[[ Data under study open ]]
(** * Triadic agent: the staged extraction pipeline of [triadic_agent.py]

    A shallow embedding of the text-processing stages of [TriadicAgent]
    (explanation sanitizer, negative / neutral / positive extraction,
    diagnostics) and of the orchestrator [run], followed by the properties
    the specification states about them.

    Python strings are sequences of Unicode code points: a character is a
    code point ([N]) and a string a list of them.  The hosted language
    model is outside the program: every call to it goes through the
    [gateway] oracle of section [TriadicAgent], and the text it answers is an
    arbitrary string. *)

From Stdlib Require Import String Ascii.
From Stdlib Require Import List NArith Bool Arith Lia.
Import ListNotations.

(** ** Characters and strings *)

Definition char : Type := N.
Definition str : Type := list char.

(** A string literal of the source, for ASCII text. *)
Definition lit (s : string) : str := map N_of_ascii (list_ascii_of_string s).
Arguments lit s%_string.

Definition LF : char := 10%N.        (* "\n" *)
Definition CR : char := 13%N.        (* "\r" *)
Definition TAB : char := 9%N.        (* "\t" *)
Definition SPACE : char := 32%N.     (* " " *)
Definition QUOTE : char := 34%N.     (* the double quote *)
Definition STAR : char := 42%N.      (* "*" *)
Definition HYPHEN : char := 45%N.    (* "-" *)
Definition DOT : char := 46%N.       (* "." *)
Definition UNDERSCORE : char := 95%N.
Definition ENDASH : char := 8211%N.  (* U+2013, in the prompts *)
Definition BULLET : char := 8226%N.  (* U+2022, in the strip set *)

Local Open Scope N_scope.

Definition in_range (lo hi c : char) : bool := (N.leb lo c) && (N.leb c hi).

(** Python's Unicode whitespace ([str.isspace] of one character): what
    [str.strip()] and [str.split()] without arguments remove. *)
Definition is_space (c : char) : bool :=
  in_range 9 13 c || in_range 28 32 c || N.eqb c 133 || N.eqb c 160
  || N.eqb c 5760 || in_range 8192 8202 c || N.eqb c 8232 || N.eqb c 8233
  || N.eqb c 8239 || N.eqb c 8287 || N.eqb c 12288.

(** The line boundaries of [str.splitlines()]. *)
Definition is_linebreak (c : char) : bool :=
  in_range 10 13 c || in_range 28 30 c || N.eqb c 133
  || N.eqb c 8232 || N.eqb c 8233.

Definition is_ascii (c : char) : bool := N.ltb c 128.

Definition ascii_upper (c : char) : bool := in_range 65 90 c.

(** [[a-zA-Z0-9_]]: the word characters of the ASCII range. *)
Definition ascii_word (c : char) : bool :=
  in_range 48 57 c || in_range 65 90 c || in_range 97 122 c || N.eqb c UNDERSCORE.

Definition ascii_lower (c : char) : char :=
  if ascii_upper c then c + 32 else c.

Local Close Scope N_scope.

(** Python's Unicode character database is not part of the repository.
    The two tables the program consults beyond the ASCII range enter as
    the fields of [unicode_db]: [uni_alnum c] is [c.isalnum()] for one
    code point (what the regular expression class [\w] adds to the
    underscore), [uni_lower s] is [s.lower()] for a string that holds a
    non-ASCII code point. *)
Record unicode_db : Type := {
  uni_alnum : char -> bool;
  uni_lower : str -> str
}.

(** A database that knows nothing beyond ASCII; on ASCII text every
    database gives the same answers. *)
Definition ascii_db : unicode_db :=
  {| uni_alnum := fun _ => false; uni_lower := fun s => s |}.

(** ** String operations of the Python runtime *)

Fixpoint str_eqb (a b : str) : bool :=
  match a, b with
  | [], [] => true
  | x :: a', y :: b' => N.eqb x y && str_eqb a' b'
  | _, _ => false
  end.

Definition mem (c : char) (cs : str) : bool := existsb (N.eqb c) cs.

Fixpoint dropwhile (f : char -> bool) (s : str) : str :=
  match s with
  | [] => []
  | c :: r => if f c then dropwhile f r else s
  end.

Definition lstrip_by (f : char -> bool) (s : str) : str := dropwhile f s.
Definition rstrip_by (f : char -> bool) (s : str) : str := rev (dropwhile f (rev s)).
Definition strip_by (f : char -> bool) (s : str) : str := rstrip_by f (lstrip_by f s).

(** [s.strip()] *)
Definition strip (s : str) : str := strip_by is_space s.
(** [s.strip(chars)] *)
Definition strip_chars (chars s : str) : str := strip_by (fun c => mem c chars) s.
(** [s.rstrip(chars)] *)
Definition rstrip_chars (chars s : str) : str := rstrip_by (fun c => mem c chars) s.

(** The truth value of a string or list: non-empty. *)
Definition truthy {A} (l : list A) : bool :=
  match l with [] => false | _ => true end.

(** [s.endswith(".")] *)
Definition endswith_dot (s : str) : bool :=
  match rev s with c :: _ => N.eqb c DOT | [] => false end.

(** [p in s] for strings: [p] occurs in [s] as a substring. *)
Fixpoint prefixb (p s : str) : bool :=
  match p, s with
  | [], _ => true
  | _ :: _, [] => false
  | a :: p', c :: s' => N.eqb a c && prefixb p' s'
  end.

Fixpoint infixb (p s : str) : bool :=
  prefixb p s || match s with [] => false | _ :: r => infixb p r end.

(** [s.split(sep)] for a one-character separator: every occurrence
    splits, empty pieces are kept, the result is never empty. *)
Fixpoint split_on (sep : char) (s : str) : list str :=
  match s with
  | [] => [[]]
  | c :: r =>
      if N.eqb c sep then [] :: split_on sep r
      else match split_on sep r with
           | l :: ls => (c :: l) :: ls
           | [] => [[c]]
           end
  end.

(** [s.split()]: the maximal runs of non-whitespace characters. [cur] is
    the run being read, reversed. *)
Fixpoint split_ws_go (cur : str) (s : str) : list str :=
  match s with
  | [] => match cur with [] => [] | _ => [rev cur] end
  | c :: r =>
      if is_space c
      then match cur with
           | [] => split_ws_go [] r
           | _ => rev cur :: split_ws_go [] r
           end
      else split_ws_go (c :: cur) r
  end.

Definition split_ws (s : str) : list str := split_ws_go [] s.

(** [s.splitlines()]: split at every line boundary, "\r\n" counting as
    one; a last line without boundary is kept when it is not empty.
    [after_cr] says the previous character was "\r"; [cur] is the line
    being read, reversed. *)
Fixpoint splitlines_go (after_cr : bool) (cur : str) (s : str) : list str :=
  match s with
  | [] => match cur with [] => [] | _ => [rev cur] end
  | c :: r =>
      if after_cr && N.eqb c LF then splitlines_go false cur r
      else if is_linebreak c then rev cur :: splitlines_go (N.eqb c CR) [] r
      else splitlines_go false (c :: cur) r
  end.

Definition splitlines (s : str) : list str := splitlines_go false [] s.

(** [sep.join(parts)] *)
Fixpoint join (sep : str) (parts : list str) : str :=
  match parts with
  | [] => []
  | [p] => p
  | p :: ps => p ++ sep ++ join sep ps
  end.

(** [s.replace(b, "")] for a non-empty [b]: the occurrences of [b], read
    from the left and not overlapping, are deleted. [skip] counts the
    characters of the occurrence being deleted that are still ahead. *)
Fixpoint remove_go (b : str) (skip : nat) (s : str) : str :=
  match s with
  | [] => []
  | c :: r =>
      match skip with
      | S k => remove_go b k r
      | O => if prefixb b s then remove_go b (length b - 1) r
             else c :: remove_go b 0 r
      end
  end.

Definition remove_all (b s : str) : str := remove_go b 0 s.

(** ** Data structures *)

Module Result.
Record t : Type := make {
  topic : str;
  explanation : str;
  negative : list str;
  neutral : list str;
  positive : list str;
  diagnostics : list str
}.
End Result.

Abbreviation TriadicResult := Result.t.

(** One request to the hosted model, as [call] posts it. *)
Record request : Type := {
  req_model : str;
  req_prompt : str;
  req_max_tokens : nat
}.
[[ Data under study closed ]]
### Exercise
Only the lines from the one containing "negative : list str;" through the last line of the entries above should be copied, exactly as written.

### Exercise output
  negative : list str;
  neutral : list str;
  positive : list str;
  diagnostics : list str
}.
End Result.

Abbreviation TriadicResult := Result.t.

(** One request to the hosted model, as [call] posts it. *)
Record request : Type := {
  req_model : str;
  req_prompt : str;
  req_max_tokens : nat
}.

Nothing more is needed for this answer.